Well, I'm not getting compiler errors now that I'm using the strings properly, but I'm still having trouble accepting input into the strings.

I've tried using a couple methods of input:
(not all at the same time of course)

getline(std::cin, Course[currentindex].ClassName);  // when the program runs, it skips this line entirely, jumping to 
		cout << "Class Number: ";
		cin >> Course[currentindex].ClassNumber;

Producing a result in the application looking like this:

Class Name: Class Number:

cin >> Course[currentindex].ClassNumber;
		cin.getline(Course[currentindex].ClassName, []);  // Doesn't work with strings, obviously.
cin >> Course[currentindex].ClassName;  // works for single word answers, but goes to menu() if the input contains a space

My header file after your recommendation:

#include <string>
using std::string;

struct Classes
{
	string ClassName;
	int	ClassNumber;
	string DaysMet;
	int StartTime;
	int	EndTime;
	string Teacher;
	int Students;

};

Ok,this is the else part of your loop

cout << "Class Name: ";
cin >> Course[currentindex].ClassName;
cout << "Class Number: ";     
cin >> Course[currentindex].ClassNumber;

When you use a cin statement ,the cin stops reading the buffer after it encounters a white space or a newline.So when you read something like this:
"Civics and Economics"
there are spaces and you have got only "Civics" in your

Course[currentindex].ClassName

and the rest part remains in your input stream(inclusive of the newline character).
All these things can be handled by using getline function.
The syntax of using getline with strings is

getline(input_stream,name_of_string)

When you use getline it handlees the the newline ('\n') character (actually converts and appends '\t' to the end of the string) and you don't have to worry about the subsequent lines.
But getline stops reading when it encounters '\n'.So if this is stuck in your input stream getline fails.

I would suggest that you club all your "string input" statements together and all "numerical data " statements together.

But if you don't have a choice then you can discard the '\n' by

cout << "Class Name: ";
cin >> Course[currentindex].ClassName;
char junk;
cin.get(junk);//gets the '\n' character
//even cin.ignore() works
cout << "Class Number: ";     
cin >> Course[currentindex].ClassNumber;

Edited 3 Years Ago by mike_2000_17: Fixed formatting

//even cin.ignore() works

Perfect!

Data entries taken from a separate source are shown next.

(** ['a' <= c && c <= 'z'] mapped by [c -= 'a' - 'A']. *)
Definition upperByte (c : ascii) : ascii :=
  if ("a" <=? c)%char && (c <=? "z")%char
  then ascii_of_nat (nat_of_ascii c - 32)
  else c.

(** Every byte of [s] satisfies [p]. *)
Fixpoint allBytes (p : ascii -> bool) (s : string) : bool :=
  match s with
  | EmptyString => true
  | String c s' => p c && allBytes p s'
  end.

Fixpoint mapBytes (f : ascii -> ascii) (s : string) : string :=
  match s with
  | EmptyString => EmptyString
  | String c s' => String (f c) (mapBytes f s')
  end.

(** The offset of the first byte of [s] that fails [p], counted from [i]. *)
Fixpoint firstOutside (p : ascii -> bool) (i : nat) (s : string) : option nat :=
  match s with
  | EmptyString => None
  | String c s' => if p c then firstOutside p (S i) s' else Some i
  end.

(** [s[lo:hi]] *)
Definition slice (lo hi : nat) (s : string) : string := substring lo (hi - lo) s.

(** [s[lo:]] *)
Definition suffix (lo : nat) (s : string) : string := substring lo (length s - lo) s.

(** [s[i]] *)
Definition byteAt (i : nat) (s : string) : ascii :=
  match get i s with
  | Some c => c
  | None => zero
  end.

(** [strings.Repeat(pad, n)] for a one-byte [pad]. *)
Fixpoint Repeat (pad : ascii) (n : nat) : string :=
  match n with
  | O => EmptyString
  | S n' => String pad (Repeat pad n')
  end.

(** [strings.ContainsRune(set, rune(c))] for an ASCII [set]. *)
Fixpoint ContainsRune (set : string) (c : ascii) : bool :=
  match set with
  | EmptyString => false
  | String d set' => Ascii.eqb d c || ContainsRune set' c
  end.

(** Leading bytes satisfying [p] removed. *)
Fixpoint trimLeftBytes (p : ascii -> bool) (s : string) : string :=
  match s with
  | EmptyString => EmptyString
  | String c s' => if p c then trimLeftBytes p s' else s
  end.

(** Trailing bytes satisfying [p] removed. *)
Fixpoint trimRightBytes (p : ascii -> bool) (s : string) : string :=
  match s with
  | EmptyString => EmptyString
  | String c s' =>
      match trimRightBytes p s' with
      | EmptyString => if p c then EmptyString else String c EmptyString
      | t => String c t
      end
  end.

(** [strings.TrimRight(s, " ")] *)
Definition TrimRightSpaces (s : string) : string :=
  trimRightBytes (Ascii.eqb " ") s.

(** Membership in a Go [map[string]bool] or [map[string]struct{}] literal,
    given by its keys. *)
Definition inSet (s : string) (keys : list string) : bool :=
  existsb (String.eqb s) keys.

(** ** Types of the package *)

(** [type CLLIType int] with its four constants. *)
Inductive CLLIType : Set :=
| CLLITypeUnknown
| CLLITypeEntity
| CLLITypeNonBuilding
| CLLITypeCustomer.

(** [type CLLI struct] *)
Record CLLI : Set := mkCLLI {
  Original : string;
  Place : string;
  Region : string;
  NetworkSite : string;
  EntityCode : string;
  LocationCode : string;
  LocationID : string;
  CustomerCode : string;
  CustomerID : string;
  cliType : CLLIType;
  valid : bool
}.

(** [type ParseOptions struct] *)
Record ParseOptions : Set := mkParseOptions {
  Strict : bool;
  StrictValidation : bool;
  NormalizeCase : bool;
  TrimWhitespace : bool
}.

(** The sentinel errors of the package, and [fmt.Errorf] values. *)
Inductive error : Set :=
| ErrInvalidCLLI
| ErrInvalidPlace
| ErrInvalidRegion
| ErrInvalidSite
| ErrInvalidEntity
| ErrInvalidLocation
| ErrEmptyInput
| Errorf (format : string).

(** [type ParseError struct] *)
Record ParseError : Set := mkParseError {
  Input : string;
  Position : nat;
  Field : string;
  Err : error
}.

(** The pair of a [CLLI] pointer and an [error] returned by the parsers:
    either a record and a nil error, or nil and the [ParseError], which the
    source wraps with [fmt.Errorf] under the input as prefix. *)
Inductive parseResult : Set :=
| Parsed (c : CLLI)
| Failed (e : ParseError).

(** ** Helper functions for parsing *)

(** [func isDigitsOnly(s string) bool] *)
Definition isDigitsOnly (s : string) : bool :=
  allBytes isDigitByte s && (0 <? length s)%nat.

(** [func isAlpha(s string) bool] *)
Definition isAlpha (s : string) : bool :=
  allBytes isUpperByte s && (0 <? length s)%nat.

(** [func isDigits(s string) bool] *)
Definition isDigits (s : string) : bool :=
  allBytes isDigitByte s && (0 <? length s)%nat.

(** [func isDigit(s string) bool] *)
Definition isDigit (s : string) : bool :=
  (length s =? 1)%nat && ("0" <=? byteAt 0 s)%char && (byteAt 0 s <=? "9")%char.

(** [func isValidEntityCode(s string) bool] *)
Definition isValidEntityCode (s : string) : bool :=
  if (length s <? 2)%nat || (3 <? length s)%nat then false
  else allBytes isAlnumByte s.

Thanks!

{	
	system("cls");
	if (currentindex > IndexNum)
		cout << "Index is full" << endl;
	else while (currentindex < IndexNum)
	{	
		cout << "Class Name: ";		
		cin.ignore(); // <----
		getline(cin, Course[currentindex].ClassName);
		cout << "Class Number: ";
		cin >> Course[currentindex].ClassNumber;
		cout << "Days Met: ";
		cin.ignore(); // <----
		getline(cin, Course[currentindex].DaysMet);
		cout << "Start Time: ";
		cin >> Course[currentindex].StartTime;
		cout << "End Time: ";
		cin >> Course[currentindex].EndTime;
		cout << "Teacher: ";
		cin.ignore(); // <----
		getline(cin, Course[currentindex].Teacher);
		cout << "Students: ";
		cin >> Course[currentindex].Students;	
		
		currentindex++;
	}
	
	Menu();
	return 0;
}

I advise you use getline() for ALL data types and use string streams to convert them to int etc rather than cin.ignore()!


Chris

I advise you use getline() for ALL data types and use string streams to convert them to int etc rather than cin.ignore()!
Chris

What do you mean use string steams to convert them?